[Stored items]

Definition libp2p_routing_dht_handle_find_node ctx m : res (Z * ptr bytes * Z) :=
  let! peer := libp2p_peerstore_get_peer (Some (peer_store ctx)) (to_ptr (km_key m)) (km_key_size m) in
  match peer with
  | None => Ret (0, Null, 0)
  | Some p => let! l := peer_list p in libp2p_routing_dht_protobuf_message (set_provider_peers l m)
  end.

(** the [switch]: the buffer to be sent, its size and the context *)
Definition dht_dispatch ctx m : res (ptr bytes * Z * DhtContext D F) :=
  let t := message_type m in
  if t =? MESSAGE_TYPE_PUT_VALUE then
    let! (_, ctx) := libp2p_routing_dht_handle_put_value ctx m in Ret (Null, 0, ctx)
  else if t =? MESSAGE_TYPE_GET_VALUE then
    let! (_, b, n) := libp2p_routing_dht_handle_get_value ctx m in Ret (b, n, ctx)
  else if t =? MESSAGE_TYPE_ADD_PROVIDER then
    let! (_, b, n, ctx) := libp2p_routing_dht_handle_add_provider ctx m in Ret (b, n, ctx)
  else if t =? MESSAGE_TYPE_GET_PROVIDERS then
    let! (_, b, n) := libp2p_routing_dht_handle_get_providers ctx m in Ret (b, n, ctx)
  else if t =? MESSAGE_TYPE_FIND_NODE then
    let! (_, b, n) := libp2p_routing_dht_handle_find_node ctx m in Ret (b, n, ctx)
  else if t =? MESSAGE_TYPE_PING then
    let! (_, b, n) := libp2p_routing_dht_handle_ping m in Ret (b, n, ctx)
  else Ret (Null, 0, ctx).

(** [incoming] is what [read] returned, and [write] the result of a write; the
    result, what was written, and the context *)
Definition libp2p_routing_dht_handle_message (incoming : Z * option bytes) (write : bytes -> Z) ctx
  : res (Z * list bytes * DhtContext D F) :=
  let (r, buffer) := incoming in
  if r =? 0 then Ret (0, [], ctx)
  else
    match buffer with
    | None => UB
    | Some data =>
      let! message := libp2p_message_protobuf_decode data (zlen data) in
      match message with
      | None => Ret (0, [], ctx)
      | Some m =>
        let! (b, n, ctx) := dht_dispatch ctx m in
        match b with
        | Null => Ret (1, [], ctx)
        | Wild => UB
        | Ptr b => let! out := memrd b n in Ret (if write out =? 0 then 0 else 1, [out], ctx)
        end
      end
    end.

Definition dht_protocol_id : bytes := Eval vm_compute in txt "/ipfs/kad/1.0.0" ++ [10].

(** the handler of the protocol: the result and all that is written *)
Definition libp2p_routing_dht_handle_msg (incoming : Z * option bytes) (write : bytes -> Z) ctx
  : res (Z * list bytes * DhtContext D F) :=
  if write dht_protocol_id =? 0 then Ret (-1, [dht_protocol_id], ctx)
  else
    let! (r, out, ctx) := libp2p_routing_dht_handle_message incoming write ctx in
    Ret (if r =? 0 then -1 else 1, dht_protocol_id :: out, ctx).
End dht.

(** ** Lemmas *)
Section facts.
Context {M : Malloc} {Hm : MallocOk M} {D F : Type} `{Datastore D} `{Filestore F}.
Implicit Types (ctx : DhtContext D F) (m : KademliaMessage).

Lemma protobuf_message_ok m : kademlia_ok m ->
  exists rest, libp2p_routing_dht_protobuf_message m = Ret (1, Ptr (kademlia_wire m ++ rest), zlen (kademlia_wire m)).
Proof using Hm.
  intros Hok. pose proof (kademlia_size_ok m Hok). zlen_facts. unfold libp2p_routing_dht_protobuf_message.
  rewrite malloc_always, (kademlia_encode_emits m Hok) by (rewrite ?zlen_fresh by lia; lia). cbn [rbind].
  by eexists.
Qed.

(** a message that is answered with the message [out] *)
Lemma handle_answer m out write ctx ctx' rest : kademlia_ok m ->
  dht_dispatch ctx (kademlia_saved m) = Ret (Ptr (out ++ rest), zlen out, ctx') ->
  libp2p_routing_dht_handle_message (1, Some (kademlia_wire m)) write ctx = Ret (if write out =? 0 then 0 else 1, [out], ctx').
Proof using Hm.
  intros Hok Hd. unfold libp2p_routing_dht_handle_message. change (1 =? 0) with false. cbv iota.
  pose proof (kademlia_decode_wire m [] Hok) as E. rewrite app_nil_r in E. rewrite E. cbn [rbind]. rewrite Hd. cbn [rbind].
  by rewrite memrd_app by done.
Qed.
(** one that is not *)
Lemma handle_silent m write ctx n ctx' : kademlia_ok m -> dht_dispatch ctx (kademlia_saved m) = Ret (Null, n, ctx') ->
  libp2p_routing_dht_handle_message (1, Some (kademlia_wire m)) write ctx = Ret (1, [], ctx').
Proof using Hm.
  intros Hok Hd. unfold libp2p_routing_dht_handle_message. change (1 =? 0) with false. cbv iota.
  pose proof (kademlia_decode_wire m [] Hok) as E. rewrite app_nil_r in E. rewrite E. cbn [rbind]. by rewrite Hd.
Qed.
Lemma handle_undefined m write ctx : kademlia_ok m -> dht_dispatch ctx (kademlia_saved m) = UB ->
  libp2p_routing_dht_handle_message (1, Some (kademlia_wire m)) write ctx = UB.
Proof using Hm.
  intros Hok Hd. unfold libp2p_routing_dht_handle_message. change (1 =? 0) with false. cbv iota.
  pose proof (kademlia_decode_wire m [] Hok) as E. rewrite app_nil_r in E. rewrite E. cbn [rbind]. by rewrite Hd.
Qed.

(** *** Peers from the network *)
(** an address that is there and can be printed *)
Definition address_from (cs : list component) (a : option MultiAddress) : Prop :=
  printable cs /\ a = Some (address_struct cs).

(** a peer as it is decoded: its id, and the components of its addresses *)
Definition peer_from (i : bytes) (css : list (list component)) (p : Libp2pPeer) : Prop :=
  id p = Some i /\ id_size p = zlen i /\ Forall2 address_from css (addr_head p) /\ 0 <= connection_type p < 2 ^ 32.

Lemma printable_bytes cs : printable cs -> is_bytes (address_bytes cs) /\ 0 < zlen (address_bytes cs) < 2 ^ 31.
Proof using.
  intros ((Hne & Hok & Hl & _) & _). destruct (address_bytes_ok cs Hok) as [Hb Hz]. split; [done|].
  destruct cs; [done|]. cbn [length] in Hz. lia.
Qed.

Lemma address_struct_of cs : printable cs -> address_of (address_bytes cs) (address_struct cs).
Proof using.
  intros Hp. destruct (printable_bytes cs Hp) as [Hb Hl]. pose proof Hp as ((_ & Hok & _ & Hs) & _).
  unfold address_struct, str_object. rewrite zlen_app. change (zlen [47]) with 1.
  replace (Z.to_nat (800 - (zlen (address_string cs) + 1))) with (S (Z.to_nat (800 - (zlen (address_string cs) + 1) - 1))) by lia.
  exists (address_string cs ++ [47]), (replicate (Z.to_nat (800 - (zlen (address_string cs) + 1) - 1)) 0).
  split_and!; try done; try lia. apply Forall_app. split; [by apply address_string_nonzero|by repeat constructor].
Qed.

Lemma peer_from_with i css p : peer_from i css p -> peer_with i (address_bytes <$> css) p.
Proof using.
  intros (Hi & Hz & Ha & Hc). split; [done|]. split; [exists []; rewrite Hi; by rewrite app_nil_r|]. split; [|done].
  clear Hi Hz Hc. induction Ha as [|cs a css l (Hp & ->) _ IH]; [constructor|]. cbn. constructor; [by apply address_struct_of|exact IH].
Qed.

(** a stored peer with such addresses can be sent *)
Lemma described_peer_encodable p xs i css : id p = Some i -> id_size p = zlen i -> addr_head p = Some <$> xs ->
  Forall2 address_of (address_bytes <$> css) xs -> Forall printable css -> 0 <= connection_type p < 2 ^ 32 ->
  zlen i + 1000 * zlen css + 22 <= INT_MAX -> peer_encodable p.
Proof using.
  intros Hi Hz Ha Hx Hp Hc Hl. assert (length xs = length css) as Hlen.
  { apply Forall2_length in Hx. by rewrite length_fmap in Hx. }
  split; [rewrite Hi, Hz; change (deref (Some i)) with i; zlia|]. split; [done|]. split.
  - rewrite Ha. clear -Hx Hp. revert css Hx Hp. induction xs as [|x xs IH]; intros css Hx Hp; [constructor|].
    destruct css as [|cs css]; [by inversion Hx|]. apply Forall_cons in Hp as [H1 H2].
    apply Forall2_cons in Hx as [(s & r & _ & _ & Hb & Hs & _) Hx]. cbn [fmap list_fmap]. constructor; [|by apply (IH css)].
    cbn [from_option]. exists cs. by split_and!.
  - rewrite Ha, Hz. unfold zlen in *. rewrite length_fmap. lia.
Qed.

Lemma encodable_from p : peer_encodable p ->
  exists css, peer_from (peer_id_bytes p) css (peer_saved p) /\ Forall printable css /\
    address_bytes <$> css = snd (peer_desc p) /\ zlen css <= zlen (addr_head p).
Proof using Hm.
  intros Hp. pose proof (peer_id_length p Hp) as Hi. destruct Hp as (Hid & Hc & Ha & Hl).
  assert (exists css, Forall2 address_from css (addr_head (peer_saved p)) /\ Forall printable css /\
    address_bytes <$> css = snd (peer_desc p) /\ zlen css <= zlen (addr_head p)) as (css & H1 & H2 & H3 & H4).
  { unfold peer_desc. cbn [peer_saved addr_head snd]. clear -Ha Hm.
    induction Ha as [|[a|] l Ha _ (css & B1 & B2 & B3 & B4)]; [by exists []| |].
    - cbn [from_option omap list_omap present fmap list_fmap] in *. destruct (readable_saved a Ha) as (cs & Hcs & Es & En).
      assert (pderef (ma_bytes a) = address_bytes cs) as Eb.
      { destruct Ha as (cs' & Hp' & Hb & Hz). rewrite Hb, Hz in En. cbn [pderef] in En. rewrite Hb. cbn [pderef].
        destruct Hp' as (H1 & H2 & H3 & H4). pose proof (new_from_bytes_ok cs' [] H1 H2 H3) as En'.
        rewrite app_nil_r, decide_True in En' by done. rewrite En in En'. by injection En'. }
      exists (cs :: css). rewrite Es. cbn [fmap list_fmap]. rewrite Eb. split_and!.
      + by constructor.
      + by constructor.
      + by f_equal.
      + rewrite !zlen_cons. lia.
    - exists css. cbn [from_option omap list_omap present fmap list_fmap] in *. split_and!; try done. rewrite zlen_cons. lia. }
  exists css. split; [|done]. split; [done|]. split; [|done]. cbn [peer_saved id_size]. by rewrite Hi.
Qed.

Lemma is_ip_struct cs : printable cs ->
  multiaddress_is_ip (address_struct cs) = Ret (if bool_decide (head (address_bytes cs) = Some 4) || bool_decide (head (address_bytes cs) = Some 41) then 1 else 0).
Proof using.
  intros Hp. destruct (printable_bytes cs Hp) as [_ Hl]. unfold multiaddress_is_ip. cbn [address_struct ma_bytes].
  destruct (address_bytes cs) as [|b l]; [change (zlen []) with 0 in Hl; lia|]. cbn [head].
  change (rd (b :: l) 0) with (Ret b). cbn [rbind].
  assert (forall n, (b =? n) = bool_decide (Some b = Some n)) as E; [|by rewrite !E].
  intros n. case_bool_decide as E; [injection E as ->; apply Z.eqb_refl|]. apply Z.eqb_neq. congruence.
Qed.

Action item:
All lines above from the one containing "write ctx = UB." to the one containing "intros (Hi &" must be repeated exactly, both lines included, and no others.

Response area:
  libp2p_routing_dht_handle_message (1, Some (kademlia_wire m)) write ctx = UB.
Proof using Hm.
  intros Hok Hd. unfold libp2p_routing_dht_handle_message. change (1 =? 0) with false. cbv iota.
  pose proof (kademlia_decode_wire m [] Hok) as E. rewrite app_nil_r in E. rewrite E. cbn [rbind]. by rewrite Hd.
Qed.

(** *** Peers from the network *)
(** an address that is there and can be printed *)
Definition address_from (cs : list component) (a : option MultiAddress) : Prop :=
  printable cs /\ a = Some (address_struct cs).

(** a peer as it is decoded: its id, and the components of its addresses *)
Definition peer_from (i : bytes) (css : list (list component)) (p : Libp2pPeer) : Prop :=
  id p = Some i /\ id_size p = zlen i /\ Forall2 address_from css (addr_head p) /\ 0 <= connection_type p < 2 ^ 32.

Lemma printable_bytes cs : printable cs -> is_bytes (address_bytes cs) /\ 0 < zlen (address_bytes cs) < 2 ^ 31.
Proof using.
  intros ((Hne & Hok & Hl & _) & _). destruct (address_bytes_ok cs Hok) as [Hb Hz]. split; [done|].
  destruct cs; [done|]. cbn [length] in Hz. lia.
Qed.

Lemma address_struct_of cs : printable cs -> address_of (address_bytes cs) (address_struct cs).
Proof using.
  intros Hp. destruct (printable_bytes cs Hp) as [Hb Hl]. pose proof Hp as ((_ & Hok & _ & Hs) & _).
  unfold address_struct, str_object. rewrite zlen_app. change (zlen [47]) with 1.
  replace (Z.to_nat (800 - (zlen (address_string cs) + 1))) with (S (Z.to_nat (800 - (zlen (address_string cs) + 1) - 1))) by lia.
  exists (address_string cs ++ [47]), (replicate (Z.to_nat (800 - (zlen (address_string cs) + 1) - 1)) 0).
  split_and!; try done; try lia. apply Forall_app. split; [by apply address_string_nonzero|by repeat constructor].
Qed.

Lemma peer_from_with i css p : peer_from i css p -> peer_with i (address_bytes <$> css) p.
Proof using.
  intros (Hi & Hz & Ha & Hc). split; [done|]. split; [exists []; rewrite Hi; by rewrite app_nil_r|]. split; [|done].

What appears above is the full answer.